[Collected data entries]

⟨

Lemma pool_release_spec m pl p offs i :
  pool_ok m pl p offs -> i < pp_capacity p -> i ∉ offs ->
  exists m' p', packet_pool_release (Some pl) (Some (Ptr (pp_packets p) i)) m = Some (tt, m') /\
    pool_ok m' pl p' (offs ++ [i]) /\
    pp_capacity p' = pp_capacity p /\ pp_packets p' = pp_packets p /\
    pp_payload_slab p' = pp_payload_slab p /\ pp_payload_cap p' = pp_payload_cap p.
Proof.
  intros H Hi Hni. destruct (pool_slot m pl p offs i H Hi) as (d & Hd & Hpo & Hpa).
  unfold packet_pool_release, mbind, comp_bind. rewrite (load_pkt_run m _ d Hd).
  rewrite decide_True by done. rewrite (store_pkt_run m _ d _ Hd). unfold gets, the. simpl.
  rewrite (po_live _ _ _ _ H).
  assert (Hlt : length offs < pp_capacity p)
    by (eapply NoDup_miss_lt; eauto using po_nodup, po_range).
  rewrite (po_count _ _ _ _ H), (proj2 (Nat.ltb_lt _ _) Hlt).
  rewrite (po_list _ _ _ _ H), free_list_push by done.
  replace (length offs + 1) with (length (offs ++ [i])) by (by rewrite length_app).
  eexists _, (set_free p _ _). split; [reflexivity|]. split; [|done].
  apply (pool_ok_set_free _ pl p offs).
  - eapply pool_ok_store; [done|exact Hd|done|done].
  - apply list.NoDup_app. split; [apply (po_nodup _ _ _ _ H)|]. split; [|apply NoDup_singleton].
    intros x Hx Hx'%list_elem_of_singleton. congruence.
  - apply Forall_app. split; [apply (po_range _ _ _ _ H)|by constructor].
Qed.

Lemma pool_ok_top_lt m pl p offs i :
  pool_ok m pl p (offs ++ [i]) ->
  NoDup offs /\ (i ∉ offs) /\ i < pp_capacity p /\ length offs < pp_capacity p /\
  Forall (fun i => i < pp_capacity p) offs.
Proof.
  intros H. pose proof (po_nodup _ _ _ _ H) as Hnd. apply list.NoDup_app in Hnd as (Hnd & Hdis & _).
  pose proof (po_range _ _ _ _ H) as Hr. apply Forall_app in Hr as [Hr Hi].
  assert (Hni : i ∉ offs) by (intros Hin; eapply Hdis; [done|by apply list_elem_of_singleton]).
  inversion Hi as [|? ? Hi0 _]; subst. repeat split; try done. by eapply NoDup_miss_lt.
Qed.

Lemma pool_alloc_spec m pl p offs i now fid :
  pool_ok m pl p (offs ++ [i]) ->
  exists m' p', packet_pool_alloc (Some now) (Some pl) fid m =
                  Some (Some (Ptr (pp_packets p) i), m') /\
    pool_ok m' pl p' offs /\
    pp_capacity p' = pp_capacity p /\ pp_packets p' = pp_packets p /\
    pp_payload_slab p' = pp_payload_slab p /\ pp_payload_cap p' = pp_payload_cap p /\
    lookup_pkt m' (Ptr (pp_packets p) i) =
      Some (mkPacket fid now 0 (Some (Ptr (pp_payload_slab p) (i * pp_payload_cap p))) None (Some pl)).
Proof.
  intros H. destruct (pool_ok_top_lt _ _ _ _ _ H) as (Hnd & Hni & Hi & Hlen & Hr).
  destruct (pool_slot m pl p _ i H Hi) as (d & Hd & Hpo & Hpa).
  unfold packet_pool_alloc, mbind, comp_bind, gets, the, modify. simpl.
  rewrite (po_live _ _ _ _ H), (po_count _ _ _ _ H), length_app. simpl.
  destruct (Nat.eqb_spec (length offs + 1) 0); [lia|].
  replace (length offs + 1 - 1) with (length offs) by lia.
  destruct (free_list_pop p offs i Hlen) as [E1 E2]. simpl in E1, E2.
  rewrite (po_list _ _ _ _ H), E1, E2.
  set (m1 := set_pools _ m).
  assert (Hd1 : lookup_pkt m1 (Ptr (pp_packets p) i) = Some d) by done.
  rewrite (load_pkt_run m1 _ d Hd1), (store_pkt_run m1 _ d _ Hd1).
  eexists _, (set_free p _ _). split; [reflexivity|].
  split.
  { eapply pool_ok_store; [|exact Hd1|by rewrite Hpo|done].
    by apply (pool_ok_set_free m pl p (offs ++ [i])). }
  split; [done|]. split; [done|]. split; [done|]. split; [done|].
  destruct (po_array _ _ _ _ H) as (arr & Ha & Hl & _).
  unfold lookup_pkt. simpl. rewrite lookup_alter_eq, Ha. simpl.
  rewrite list_lookup_insert_eq by lia. by rewrite Hpa.
Qed.

Lemma pool_alloc_no_clock m pl p offs i fid :
  pool_ok m pl p (offs ++ [i]) ->
  exists m' p', packet_pool_alloc None (Some pl) fid m = Some (None, m') /\
    pool_ok m' pl p' (offs ++ [i]) /\ pp_capacity p' = pp_capacity p /\
    pp_packets p' = pp_packets p.
Proof.
  intros H. destruct (pool_ok_top_lt _ _ _ _ _ H) as (Hnd & Hni & Hi & Hlen & Hr).
  destruct (pool_slot m pl p _ i H Hi) as (d & Hd & Hpo & Hpa).
  unfold packet_pool_alloc, mbind, comp_bind, gets, the, modify. simpl.
  rewrite (po_live _ _ _ _ H), (po_count _ _ _ _ H), length_app. simpl.
  destruct (Nat.eqb_spec (length offs + 1) 0); [lia|].
  replace (length offs + 1 - 1) with (length offs) by lia.
  destruct (free_list_pop p offs i Hlen) as [E1 E2]. simpl in E1, E2.
  rewrite (po_list _ _ _ _ H), E1, E2.
  set (m1 := set_pools _ m).
  assert (Hd1 : lookup_pkt m1 (Ptr (pp_packets p) i) = Some d) by done.
  rewrite (load_pkt_run m1 _ d Hd1), (store_pkt_run m1 _ d _ Hd1). simpl.
  match goal with |- context [packet_pool_release _ _ ?m2] => set (m' := m2) end.
  set (p1 := set_free p (slot_ptrs p offs ++ replicate (pp_capacity p - length offs) None)
                        (length offs)).
  assert (H1 : pool_ok m' pl p1 offs).
  { eapply pool_ok_store; [|exact Hd1|by rewrite Hpo|done].
    by apply (pool_ok_set_free m pl p (offs ++ [i])). }
  destruct (pool_release_spec m' pl p1 offs i H1 Hi Hni) as (m2 & p2 & E & H2 & Hc & Hp & _).
  exists m2, p2. unfold p1 in E at 1. simpl in E. rewrite E. done.
Qed.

⟩

◆ What the exercise asks
Pull every line holding "split" out of the records.

◆ Response below
  eexists _, (set_free p _ _). split; [reflexivity|]. split; [|done].
  - apply list.NoDup_app. split; [apply (po_nodup _ _ _ _ H)|]. split; [|apply NoDup_singleton].
  - apply Forall_app. split; [apply (po_range _ _ _ _ H)|by constructor].
  inversion Hi as [|? ? Hi0 _]; subst. repeat split; try done. by eapply NoDup_miss_lt.
  eexists _, (set_free p _ _). split; [reflexivity|].
  split.
  split; [done|]. split; [done|]. split; [done|]. split; [done|].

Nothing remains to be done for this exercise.